When GAME issued its profit warning last month there was a sense of inevitability about what would happen next.
We'd lived through it all before, of course. Yet when GAME stumbled into administration back in 2012, the view was this would be a serious problem for the UK games market and that a strong retail chain was necessary. That's why the firm was able to re-emerge from the ashes of its administration, leaner, more focused and still powerful.
This time, although losing GAME would be a blow to the industry (after all, they sell a lot of games, consoles and accessories and some of those sales will just disappear), the feeling is less apocalyptic for the wider business. The growing strength of digital, online (driven by Amazon), and with mainstream retailers like Asda, Tesco and Argos waiting in the wings to capitalise on any opportunity, the feeling among some publishers was that they'd endure the loss of their biggest retail partner.
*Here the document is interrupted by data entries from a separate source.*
(* ===== verification/_CoqProject ===== *)
-Q . S2P
Prelude.v
Geometry.v
Domain.v
Formation.v
SlotAction.v
Playback.v
Persistence.v
Schema.v
League.v
Training.v
Chemistry.v
Auth.v
Forms.v
Navigation.v
Views.v
Contexts.v
Field.v
Screen.v
(* ===== verification/Prelude.v ===== *)
(** * Astral Turf: a verification development of the tactics core

    This library models, in shallow embedding, the tactics and playbook core
    of the Astral Turf soccer tactics planner (TypeScript/React sources under
    [src/]) and proves the properties that make it correct.

    ** The program and its parts

    The application keeps one immutable root state [{auth, tactics,
    franchise, ui}] ([src/types.ts], [RootState]) in a React [useReducer]
    ([src/context/AppContext.tsx], [AppProvider]).  UI event handlers
    translate drag-and-drop and clicks into tagged actions
    ([src/components/SoccerField.tsx]); the reducer produces the next state;
    two effects of [AppProvider] react to the new state: the playback timer
    (one [setTimeout] per step, cancelled by the effect's cleanup) and the
    persistence effect (which normalises the state with [cleanStateForSaving]
    and writes it to [localStorage]).  The reducer itself
    ([rootReducer]) and the chemistry service are not part of [src/]: the
    operations of theirs that the core needs are modelled from the
    specification and marked as such in the manifest.

    ** Files and what they model

    - [Prelude] (this file): the nullish default [x ?? d] in [turf_scope],
      JavaScript truthiness of nullable strings, folds that build records
      the way [Array.prototype.reduce] does, [fold_left_ind] (a loop
      invariant), the [turf] hint databases and the shared tactics
      ([decide_key] decides a closed proposition by evaluation).
    - [Geometry]: positions in percentage space, [mirrorPosition]
      ([SoccerField.tsx] line 89) on integers, and the adjacency test of [getChemistryLinks].
    - [Domain]: the records, enums and the tagged [Action] union of
      [src/types.ts]; the seed data of [src/constants.ts].  UI and franchise
      fields the core never reads are kept as a JSON object ([ui_rest],
      [franchise_rest]) so that persistence can delete them by key.
    - [Formation]: the reducer's assignment, bench, swap and free move
      (spec-modelled) and the slot-exclusivity invariant.
    - [SlotAction]: [handleSlotDrop], [handleFieldDrop] and
      [handleActionBubbleClick] of [SoccerField.tsx], and the slot-action
      menu of the reducer refined against the idle/menuOpen machine of the
      specification ([resolver_step]).
    - [Playback]: the animation effect of [AppProvider] (lines 76-92) as a
      runtime of events ([rt_step]: a dispatch, the timer firing, the
      effect's dispatch being processed) with React's dependency comparison
      and cleanup; the reducer is any instance of the [PlaybackReducer]
      laws, which the spec-modelled [reducePlayback] satisfies.
    - [Persistence]: [cleanStateForSaving] (lines 12-47), the mount-time
      restore with its version check (59-72), the save effect (94-111) over
      a storage map, and [LOAD_STATE] (spec-modelled) with decoders.
    - [Chemistry]: [getChemistryLinks], [chemistryLinks] and
      [FormationStrengthOverlay] of [SoccerField.tsx]; the score service is
      the class [ChemistryScore].
    - [Auth]: the validation of the login and signup forms
      ([validateForm]), the email pattern as an executable matcher, the
      route table of [App.tsx] and [ProtectedRoute].
    - [Views]: the keyboard handler of [Layout.tsx] and the drag, select
      and status indicators of [PlayerToken.tsx], composed with the drop
      handlers of [SlotAction].
    - [Contexts]: the four providers of [AppProvider] and the hooks of
      [src/hooks/].
    - [Schema]: the interfaces of [src/types.ts] that [UIState] refers to,
      as a typing judgement [has_type] on JSON with a checker [typecheck]
      proved to decide it, and lemmas on what [JSON.stringify],
      [cleanStateForSaving] and [LOAD_STATE] do with typed UI state, which
      [League] uses for the season; the file states no property of its own.
    - [Forms]: [LoginPage] and [SignupPage] as components: one step
      function [pageStep] over form data, errors, [isLoading] and the
      awaited service call or admin timer, and what the JSX shows.
    - [Field]: which tokens and drop zones [renderTeam] draws and where
      their drops go, the drag-over highlight with React's event bubbling
      and batched updates, and the layers of the pitch.
    - [Screen]: [Layout]'s theme effect, [MODAL_MAP], its children and the
      lineup export effect as a runtime of dispatches and image jobs in
      flight ([exportStep]); the panels of [TacticsBoardPage]; the face of
      [PlayerToken] from [PLAYER_ROLES].
    - [League]: the seed league and the first season of [constants.ts]:
      [generateFixtures] (nested loops, a shuffle taken as any permutation,
      week numbers by position, the stable sort by week), the league table
      built by [reduce], and the [Season] interface with its JSON encoding.
    - [Training]: [TRAINING_DRILLS], the default week both teams start with
      and the two plan templates, with the interfaces of [types.ts]: the
      franchise's starting data, transcribed; no code under [src/] reads it
      and the file carries no theorem.
    - [Navigation]: the links of the public pages, their [auth-bg] body
      class effect, and the screen after link clicks, navigations and
      authentication actions, composed with the route table of [Auth] and
      the handlers of [Forms].

    The components interact through the reducer's actions: the handlers of
    [SlotAction], [Views], [Forms] and [Screen] produce actions, the
    runtimes of [Playback], [Persistence] and [Screen] react to the new
    state.  Where a runtime needs the reducer it takes any instance of a
    class of laws ([PlaybackReducer], [ExportReducer], [ChemistryScore])
    and the theorems are proved against the class.

    ** What is proved

    - The fixture list: whatever order the shuffle leaves, every ordered
      pair of two teams is a fixture exactly once, the 2m(2m-1) fixtures
      fill weeks 1 .. 2(2m-1) with m each, in order, and the final sort is
      a no-op; the weeks are positions, not rounds, so a team can play all
      fixtures of a week.
    - Invariants: slot exclusivity (no player in two slots of a formation)
      is kept by assignment, bench, swap and every menu decision; a pending
      playback timer is always for the next step of a running, unpaused
      animation, along any sequence of events; chemistry link keys are
      unique; a login or signup page keeps no error while a request is in
      flight and calls the service at most once at a time; the body has
      [auth-bg] exactly while a public page is shown.
    - Refinement: the menu actions of the reducer follow the specification's
      state machine; the chemistry links are exactly the qualifying pairs
      (sound and complete, under unique dash-free slot ids and a symmetric
      score).
    - Handlers: the authentication service is called only with form data
      that passes validation (a well-formed email, a password of six
      characters or more and, on signup, a matching confirmation); a drop on
      a slot held by another player opens the slot-action menu, a drop on a
      free slot assigns the player (or, in free mode, moves it onto the
      slot's position), a drop on the pitch in free mode moves the player
      within 0..100; clicking a token's action bubble
      on the pitch opens the slot-action menu for its own slot and throws
      when the token has no slot; a token dropped on a token assigns its
      player; every route of an authenticated user ends in the layout.
    - Termination and liveness: an animation of N >= 1 steps shows
      0..N-1 and stops within N + 1 events; every route settles within
      three evaluations; an undisturbed export ends with one download
      and one notification.
    - Round trips: [load (cleanStateForSaving s)] restores every persisted
      field, resets the transient ones and keeps the baked step; a save
      followed by a restore loads that snapshot; the email matcher equals
      its declarative meaning.
    - Error behaviour: stale references are no-ops, an old snapshot
      version is discarded, a failed request shows its error, and the
      places where the code misbehaves are proved as such (see the findings
      of the manifest): the drag-over highlight is never shown, a lineup
      change during an export downloads the sheet twice, resuming a
      playback whose item was deleted crashes, a corrupt slot index blocks
      the autosave, and [SoccerField] runs its hooks in the same order on
      every render only while both formations exist.

    ** Bounds and fuel

    Coordinates and scores are integers ([Z]): the stored positions and the
    seed data are integers.  A free-mode drop computes its position by
    float division, which the model floors ([handleFieldDrop]), and the
    binary64 rounding of mirroring ([100 - (100 - x)] is not [x] for
    fractional [x]) is not represented.  [run] takes
    fuel: [length steps + 1] events suffice, one per step plus the reset.
    [resolve] follows at most two [Navigate]s, so fuel 3 suffices.  Week
    numbers [Math.floor(index / (n / 2)) + 1] are the integer quotient
    [2 index / n + 1], exact in binary64 for fewer than 2^26 teams; the
    drills' injury risks are the rationals their decimal literals denote.

    ** Not modelled

    The reducer ([rootReducer]), the chemistry service, [authService] and
    the context modules are not under [src/]: what the core needs of them is
    modelled from the specification (marked [spec_modelled]) or taken as a
    parameter.  Rendering is modelled as what is shown (widgets, layers,
    messages, the token's face), not as markup: styles, the kit SVG, the
    trail and drawing canvases and the ghost drag image are left out, as are
    the image pipeline of the export ([toPng]: a job settles with a data URL
    or an error) and [LandingPage] (static markup) are not modelled; the
    staff, finance, inbox, transfer, youth and AI interfaces of
    [src/types.ts] are typed only where [UIState] refers to them: no code
    under [src/] operates on them.  The 24 pages inside [Layout] other than
    [TacticsBoardPage] are imported by [App] but not part of the
    repository; the model routes to them and stops there.  React Router's path
    normalisation (case-insensitive matching, trailing slashes) is taken as given: paths
    are lists of lower-case segments.  [\s] of the email pattern is ASCII
    white space.  The [LOGIN_SUCCESS] dispatch of the mount effect depends
    on [authService] and is not modelled. 
*)

From stdpp Require Export base list gmap strings.
From Stdlib Require Export ZArith Lia.

Declare Scope turf_scope.
Delimit Scope turf_scope with turf.
Open Scope Z_scope.

(** [x ?? d]: JavaScript's nullish default, the value when present. *)
Notation "x ?? d" := (default d x) (at level 50, left associativity) : turf_scope.
Open Scope turf_scope.

(** [zseq a k = [a; a + 1; ...; a + k - 1]]. *)
Fixpoint zseq (a : Z) (k : nat) : list Z :=
  match k with O => [] | S k' => a :: zseq (a + 1) k' end.

(** ** JavaScript truthiness of nullable strings

    [if (x)], [x && ...] and [.filter(s => s.playerId)] on a [string | null]
    accept a value only when it is present and non-empty. *)
Definition truthy (o : option string) : bool :=
  match o with
  | Some s => negb (String.eqb s "")
  | None => false
  end.

(** ** Records built by [Array.prototype.reduce]

    [xs.reduce((acc, x) => { acc[k x] = v x; return acc }, {})] inserts from
    left to right, so the last element with a given key wins. *)
Definition reduce_into {A V} (k : A -> string) (v : A -> V) (xs : list A)
    : gmap string V :=
  fold_left (fun acc x => <[k x := v x]> acc) xs ∅.

Lemma truthy_Some (o : option string) :
  truthy o = true -> exists s, o = Some s /\ s <> "".
Proof.
  destruct o as [s|]; simpl; [|discriminate].
  destruct (String.eqb_spec s ""); simpl; [discriminate|eauto].
Qed.

Lemma truthy_nonempty (s : string) : s <> "" -> truthy (Some s) = true.
Proof. intros Hs. simpl. by destruct (String.eqb_spec s ""). Qed.

(** A property kept by every step of a [fold_left] holds at its end. *)
Lemma fold_left_ind {A S} (I : S -> Prop) (f : S -> A -> S) (l : list A) (s : S) :
  I s -> (forall s x, x ∈ l -> I s -> I (f s x)) -> I (fold_left f l s).
Proof.
  revert s. induction l as [|x l IH]; intros s Hs Hf; simpl; [done|].
  apply IH; [apply Hf; [left|done]|]. intros s' y Hy. apply Hf. by right.
Qed.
The reason the market was even thinking like this was because, for some, they simply didn't see a way out for GAME. It's a profitable business, and its investments in events and esports (headlined by its Belong sub-brand of experiential stores) are promising, but its core retail business was fading rapidly. Sales over Christmas had fallen 27%, but a stronger start to 2017 and the initial buzz around Nintendo Switch had given it confidence it could still post strong results for the full year.
Yet in hindsight it was clearly overly optimistic. Not least because Nintendo had been notably conservative over its own sales estimates for Switch, and so it was unsafe to assume that there would be enough stock to satisfy demand. As a result, GAME issued a profit warning and its share price plunged to under 20p for the first time.
With a long spring and summer lacking in big game launches, and Christmas looking quieter this year, the worry was that GAME's core retail business simply wouldn't give it the time it needs to turn its esports ventures into something profitable.
So the news this morning that Sports Direct, owned by controversial billionaire retail entrepreneur Mike Ashley, had picked up over a quarter of the company came as a shock. Sports Direct had invested in other retailers before, but they've typically been part of the clothing and fashion industries (Debenhams and French Connection), so investment in a tech and software retailer doesn't seem to fit.
So what is the appeal?
Well despite the differing products, GAME's core market of a predominantly young, male audience does fit with Sports Direct's own. There are potential synergies to be explored between those two businesses, both in terms of products and marketing.
"Don't expect a chain of Esports Direct shops to suddenly crop up overnight"
Indeed, GAME's recent investments in esports will have also served as an attraction. The traditional sports industry has been making significant moves into the esports space in recent years, whether that's football clubs buying esports teams, clothing firms creating sportswear for pro-gamers, the sports media investing in esports programming, or associations developing their own esports leagues and competitions.
Sports Direct will be keeping a close eye on this market, and GAME will give the firm access to a host of businesses and opportunities that Mike Ashley will be eager to capitalise on.
But don't expect a chain of Esports Direct shops to suddenly crop up. The UK esports scene remains small, and although it may well have been an extra incentive behind the billionaire's investment decision, it is unlikely to be the main reason behind the share acquisition.
In fact, it's more than likely that Ashley took one look at GAME's rock bottom share price and thought there's an opportunity here. The short-term pain of the coming months may make way for a slightly more promising period for GAME, with more Switch stock coming to market and a strong release slate for the first half of next year (including Red Dead Redemption 2).
Plus, at around 20p a share, Sports Direct will have claimed over a quarter of GAME's share capital for under £10m. Ashley will have taken one look at GAME, which is still a profitable business, and at the retail expertise he has at his disposal, and judged that there is something he can work with here.
And GAME in return may have found a strong, if controversial, partner to help it accelerate and monetise the fledgling esports areas of its business.
Whether Mike Ashley's sports pedigree can translate to this complicated area of the games market, however, remains to be seen.